Our Lady of Moral Value

Since opposition to gay marriage has suddenly become an essential Moral Value, and voters’ support for constitutional amendments banning gay marriage in 11 states was probably significant in electing George W. Bush, this publication feels it is high time to rethink our basic understanding of right and wrong. To that end, we offer this ethical advice column, which is much classier than that one in The New York Times.

Dear Moral Values Lady,

Having had two divorces, four abortions and a stem-cell transplant, I have always considered myself one of those live-and-let-live liberals. But when I went to my polling place to vote for John Kerry and saw that same-sex marriage was also up for a vote, I couldn’t stop myself from touching that screen to oppose it. Since then, I’ve been feeling this strange surge of empowerment as a heterosexual.

I get this guilty frisson of validation when I realize that, by voting to define marriage as an institution solely between one man and one woman, I have also deprived an entire people of an essential human right. I’ve even wondered what it would be like to deprive them of more rights—and yesterday, I felt this sinful little burst of pleasure when I cut one of them off in traffic. Am I evil?

Dear Ms. Oregon,

Only in a secular humanist, Blue-State way. In an American Moral Values way, you’re a real mensch. You are also helping to keep America strong.

There’s a proud American tradition of displacing one’s feelings of inadequacy and self-loathing onto a target subgroup, then uniting as Americans to dehumanize its individual members. I am happy to see that you are doing your bit to revive this precious legacy that was all but destroyed by the civil rights movement.

Now that those pesky liberal laws have forced the dehumanization of blacks, Jews, Native Americans and the dirt poor into the closet, our current administration has ingeniously provided its electorate with a target subgroup that is—at least to the mainstream media—white, affluent and godless.

Finally, here’s an enemy you can accuse of burning down your plantation, killing Christ, or hitting on your sister with no fear of being called a bigot. And when some well-heeled, college-educated queer, who speaks in grammatical sentences, informs you that he and/or she is “a person, too,” you can feel really good retorting: “No, you’re not—you can’t get married!”
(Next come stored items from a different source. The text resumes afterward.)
(* ===== verification/ChannelSet.v ===== *)
(** Channel sets (src/internal_modules/roc_audio/channel_set.cpp, channel_set.h,
    channel_defs.h): sets of up to 1024 channels as bits of 64-bit words, with the number of
    channels and the first and last one computed after every change. *)

From S2P Require Import Prelude.

#[local] Open Scope nat_scope.

Module ChannelSet.

(** * Data *)

Inductive ChannelLayout : Type := ChanLayout_None | ChanLayout_Surround | ChanLayout_Multitrack.

#[global] Instance ChannelLayout_eq_dec : EqDecision ChannelLayout.
Proof. solve_decision. Defined.

Inductive ChannelOrder : Type := ChanOrder_None | ChanOrder_Smpte | ChanOrder_Alsa | ChanOrder_Max.

#[global] Instance ChannelOrder_eq_dec : EqDecision ChannelOrder.
Proof. solve_decision. Defined.

(** [ChannelPosition] *)
Definition ChanPos_FrontLeft : Z := 0.
Definition ChanPos_FrontCenter : Z := 2.
Definition ChanPos_FrontRight : Z := 4.
Definition ChanPos_SideLeft : Z := 5.
Definition ChanPos_SideRight : Z := 6.
Definition ChanPos_BackLeft : Z := 7.
Definition ChanPos_BackCenter : Z := 8.
Definition ChanPos_BackRight : Z := 9.
Definition ChanPos_Max : nat := 17.

(** Several positions as a [ChannelMask]. *)
Definition mask_of (positions : list Z) : Z :=
  fold_left (fun m p => Z.lor m (Z.shiftl 1 p)) positions 0%Z.

Definition ChanMask_Surround_Mono : Z := mask_of [ChanPos_FrontCenter].
Definition ChanMask_Surround_Stereo : Z := mask_of [ChanPos_FrontLeft; ChanPos_FrontRight].
Definition ChanMask_Surround_3_0 : Z :=
  mask_of [ChanPos_FrontLeft; ChanPos_FrontCenter; ChanPos_FrontRight].
Definition ChanMask_Surround_4_0 : Z :=
  mask_of [ChanPos_FrontLeft; ChanPos_FrontRight; ChanPos_BackLeft; ChanPos_BackRight].
Definition ChanMask_Surround_5_0 : Z :=
  mask_of [ChanPos_FrontLeft; ChanPos_FrontCenter; ChanPos_FrontRight;
           ChanPos_BackLeft; ChanPos_BackRight].
Definition ChanMask_Surround_6_0 : Z :=
  mask_of [ChanPos_FrontLeft; ChanPos_FrontCenter; ChanPos_FrontRight;
           ChanPos_BackLeft; ChanPos_BackCenter; ChanPos_BackRight].
Definition ChanMask_Surround_7_0 : Z :=
  mask_of [ChanPos_FrontLeft; ChanPos_FrontCenter; ChanPos_FrontRight;
           ChanPos_SideLeft; ChanPos_SideRight; ChanPos_BackLeft; ChanPos_BackRight].

Definition WordBits : nat := 64.
Definition NumWords : nat := 16.
Definition MaxChannels : nat := 1024.

Record t : Type := mk {
  words_ : list Z;
  num_chans_ : nat;
  first_chan_ : nat;
  last_chan_ : nat;
  layout_ : ChannelLayout;
  order_ : ChannelOrder
}.

(** * The index *)

Record Index : Type := mkIndex {
  ix_num : nat;
  ix_first : nat;
  ix_last : nat;
  has_first : bool;
  nch : nat
}.

(** The body of the inner loop. *)
Definition index_bit (word : Z) (ix : Index) (b : nat) : Index :=
  if Z.testbit word (Z.of_nat b)
  then mkIndex (S (ix_num ix)) (if has_first ix then ix_first ix else nch ix) (nch ix) true
         (S (nch ix))
  else mkIndex (ix_num ix) (ix_first ix) (ix_last ix) (has_first ix) (S (nch ix)).

(** The body of the outer loop. *)
Definition index_word (ix : Index) (word : Z) : Index :=
  if Z.eqb word 0
  then mkIndex (ix_num ix) (ix_first ix) (ix_last ix) (has_first ix) (nch ix + WordBits)
  else fold_left (index_bit word) (seq 0 WordBits) ix.

(** Assigning the words and calling [index_chans_]. *)
Definition index_chans_ (words : list Z) (cs : t) : t :=
  let ix := fold_left index_word words (mkIndex 0 0 0 false 0) in
  mk words (ix_num ix) (ix_first ix) (ix_last ix) (layout_ cs) (order_ cs).

(** [clear_chans_], with [words_[0]] assigned. *)
Definition mask_words (mask : Z) : list Z := mask :: replicate (NumWords - 1) 0%Z.

Definition set_word_bit (n : nat) (enabled : bool) (words : list Z) : list Z :=
  let bit := Z.shiftl 1 (Z.of_nat (n mod WordBits)) in
  alter (fun w => if enabled then Z.lor w bit else Z.ldiff w bit) (n / WordBits) words.

(** * Operations *)

Definition empty : t :=
  index_chans_ (mask_words 0) (mk [] 0 0 0 ChanLayout_None ChanOrder_None).

(** [ChannelSet(layout, order, mask)] *)
Definition make (layout : ChannelLayout) (order : ChannelOrder) (mask : Z) : res t :=
  panic_if (bool_decide (layout = ChanLayout_None))
    (panic_if (negb (if bool_decide (layout = ChanLayout_Surround)
                     then bool_decide (order <> ChanOrder_None)
                     else bool_decide (order = ChanOrder_None)))
       (panic_if (Z.eqb mask 0)
          (Ok (index_chans_ (mask_words mask) (mk [] 0 0 0 layout order))))).

(** [operator==] *)
Definition eqb (a b : t) : bool :=
  bool_decide (layout_ a = layout_ b) && bool_decide (order_ a = order_ b)
  && bool_decide (words_ a = words_ b).

Definition is_valid (cs : t) : bool :=
  match layout_ cs with
  | ChanLayout_None => false
  | ChanLayout_Surround =>
      negb (bool_decide (order_ cs = ChanOrder_None \/ order_ cs = ChanOrder_Max))
      && negb (num_chans_ cs =? 0) && negb (ChanPos_Max <=? last_chan_ cs)
  | ChanLayout_Multitrack =>
      bool_decide (order_ cs = ChanOrder_None) && negb (num_chans_ cs =? 0)
  end.

Definition clear (cs : t) : t :=
  index_chans_ (mask_words 0)
    (mk (words_ cs) (num_chans_ cs) (first_chan_ cs) (last_chan_ cs) ChanLayout_None ChanOrder_None).

Definition set_layout (layout : ChannelLayout) (cs : t) : res t :=
  panic_if (bool_decide (layout = ChanLayout_None))
    (Ok (mk (words_ cs) (num_chans_ cs) (first_chan_ cs) (last_chan_ cs) layout (order_ cs))).

Definition set_order (order : ChannelOrder) (cs : t) : t :=
  mk (words_ cs) (num_chans_ cs) (first_chan_ cs) (last_chan_ cs) (layout_ cs) order.

Definition max_channels : nat := MaxChannels.

Definition num_channels (cs : t) : nat := num_chans_ cs.

Definition word_at (cs : t) (i : nat) : Z := default 0%Z (words_ cs !! i).

Definition has_channel (n : nat) (cs : t) : res bool :=
  panic_if (MaxChannels <=? n)
    (Ok (Z.testbit (word_at cs (n / WordBits)) (Z.of_nat (n mod WordBits)))).

Definition first_channel (cs : t) : res nat :=
  panic_if (num_chans_ cs =? 0) (Ok (first_chan_ cs)).

Definition last_channel (cs : t) : res nat :=
  panic_if (num_chans_ cs =? 0) (Ok (last_chan_ cs)).

Definition is_equal (mask : Z) (cs : t) : bool :=
  if WordBits <=? last_chan_ cs then false else Z.eqb (word_at cs 0) mask.

Definition is_subset (mask : Z) (cs : t) : bool :=
  if WordBits <=? last_chan_ cs then false
  else Z.eqb (Z.land (word_at cs 0) mask) (word_at cs 0).

Definition is_superset (mask : Z) (cs : t) : bool :=
  if WordBits <=? last_chan_ cs then true
  else Z.eqb (Z.land (word_at cs 0) mask) mask.

Definition set_mask (mask : Z) (cs : t) : t := index_chans_ (mask_words mask) cs.

(** The loop over [from .. to]. *)
Definition toggle_words (from to : nat) (enabled : bool) (words : list Z) : list Z :=
  fold_left (fun ws n => set_word_bit n enabled ws) (seq from (S to - from)) words.

Definition set_range (from to : nat) (cs : t) : res t :=
  panic_if ((MaxChannels <=? from) || (MaxChannels <=? to))
    (panic_if (to <? from) (Ok (index_chans_ (toggle_words from to true (mask_words 0)) cs))).

Definition set_count (count : nat) (cs : t) : res t :=
  panic_if (MaxChannels <=? count)
    match count with
    | 0 => Ok (set_mask 0 cs)
    | 1 => Ok (set_mask ChanMask_Surround_Mono cs)
    | 2 => Ok (set_mask ChanMask_Surround_Stereo cs)
    | 3 => Ok (set_mask ChanMask_Surround_3_0 cs)
    | 4 => Ok (set_mask ChanMask_Surround_4_0 cs)
    | 5 => Ok (set_mask ChanMask_Surround_5_0 cs)
    | 6 => Ok (set_mask ChanMask_Surround_6_0 cs)
    | 7 => Ok (set_mask ChanMask_Surround_7_0 cs)
    | _ => set_range 0 (count - 1) cs
    end.

Definition toggle_channel (n : nat) (enabled : bool) (cs : t) : res t :=
  panic_if (MaxChannels <=? n) (Ok (index_chans_ (set_word_bit n enabled (words_ cs)) cs)).

Definition toggle_channel_range (from to : nat) (enabled : bool) (cs : t) : res t :=
  panic_if ((MaxChannels <=? from) || (MaxChannels <=? to))
    (panic_if (to <? from) (Ok (index_chans_ (toggle_words from to enabled (words_ cs)) cs))).

Definition bitwise_and (other cs : t) : t :=
  index_chans_ (zip_with Z.land (words_ cs) (words_ other)) cs.

Definition bitwise_or (other cs : t) : t :=
  index_chans_ (zip_with Z.lor (words_ cs) (words_ other)) cs.

Definition bitwise_xor (other cs : t) : t :=
  index_chans_ (zip_with Z.lxor (words_ cs) (words_ other)) cs.

Definition num_bytes : nat := NumWords * 8.

Definition byte_at (n : nat) (cs : t) : res Z :=
  panic_if (num_bytes <=? n)
    (Ok (Z.land (Z.shiftr (word_at cs (n / 8)) (Z.of_nat (n mod 8 * 8))) 0xff)).

End ChannelSet.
Wake up and smell the decaf, hon, America needs a moral compass, and this presidential term, it’s gay marriage. If they couldn’t hate and fear committed unions of same-sex couples, straight Americans would be forced to wander aimlessly in an amoral, existential void, with no recourse to God or Country. They would have to figure everything out for themselves. Now, THAT’S evil.

Dear Moral Values Lady,

I should be back in Iraq with my army division, shelling the crap out of Falluja. Instead I got sent home because of how one of my buddies accidentally blew my kneecap off while we were shooting at some old Arab ladies. Things are real boring here, as I am used to bombing hospitals, torturing detainees and other exciting human rights violations too numerous to mention. So last night I drank two six-packs of Bud, got into my Hummer, and ran over five orphans, a peace activist, a nun, and a baby seal. This Wednesday I am due in court for my arraignment. Should I admit I did wrong?

Dear GI,

You seem like a nice young man to me. As long as you are against gay marriage, I don’t see anything that you have to apologize for.
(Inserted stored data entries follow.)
Definition sample_set : t :=
  mk ([8%Z; 64%Z] ++ replicate 14 0%Z) 2 3 70 ChanLayout_Multitrack ChanOrder_None.

Lemma channel_set_refines_witness :
  run_ops sample_ops empty = Ok sample_set /\ exists s, observes sample_set s.
Proof.
  assert (run_ops sample_ops empty = Ok sample_set) as E by (vm_compute; reflexivity).
  split; [exact E|]. pose proof (channel_set_refines sample_ops) as H. rewrite E in H.
  destruct (spec_ops sample_ops ∅) as [s|].
  - exists s. destruct H as [_ H]; [repeat constructor|exact H].
  - destruct H. repeat constructor.
Defined.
If the government feels compelled to prosecute you, however, I would make Moral Values the centerpiece of my legal strategy. I mean, what’s 100,000 dead Iraqi civilians and a little roadkill, compared to the evil of gay marriage? I have no doubt that George W. Bush’s Justice Department will agree.

Actually, you sound like good attorney general material to me, honey. Now that your career as a soldier is over, I advise you to, quick, get a law degree; then use Moral Values to redress the course of American jurisprudence! I can just hear you now, arguing in court to overturn wrongful past convictions: “Ladies and gentlemen of the jury, my client must be acquitted! Yes, he murdered, but he murdered a liberal. And if John Wilkes Booth were alive today, he would be AGAINST gay marriage!”

Why not take Moral Values all the way to the top? Amend the Geneva Conventions to allow torture but prohibit gay marriage! That Twinkie defense was getting old, anyway.

Dear Moral Values Lady,

I am a 55-year-old lesbian and have lived in Boston with my lover for seven years. Just after Massachusetts legalized gay marriage, we rushed out and got hitched. We were so happy! But now that George W. Bush has won the election, people are telling us it was wrong to get married, knowing that Karl Rove and the Christian right were using this issue as their main organizing tool against John Kerry. I feel terrible. Is this all my fault?

Dear Mistake of Nature,

Yes. And for that, I would like to thank you. In fact, I would urge you to redouble your efforts to legalize gay marriage. As long as you and other target subgroups keep insisting on fitting in to the status quo, there’s no limit to the number of Republican presidents we’re going to have!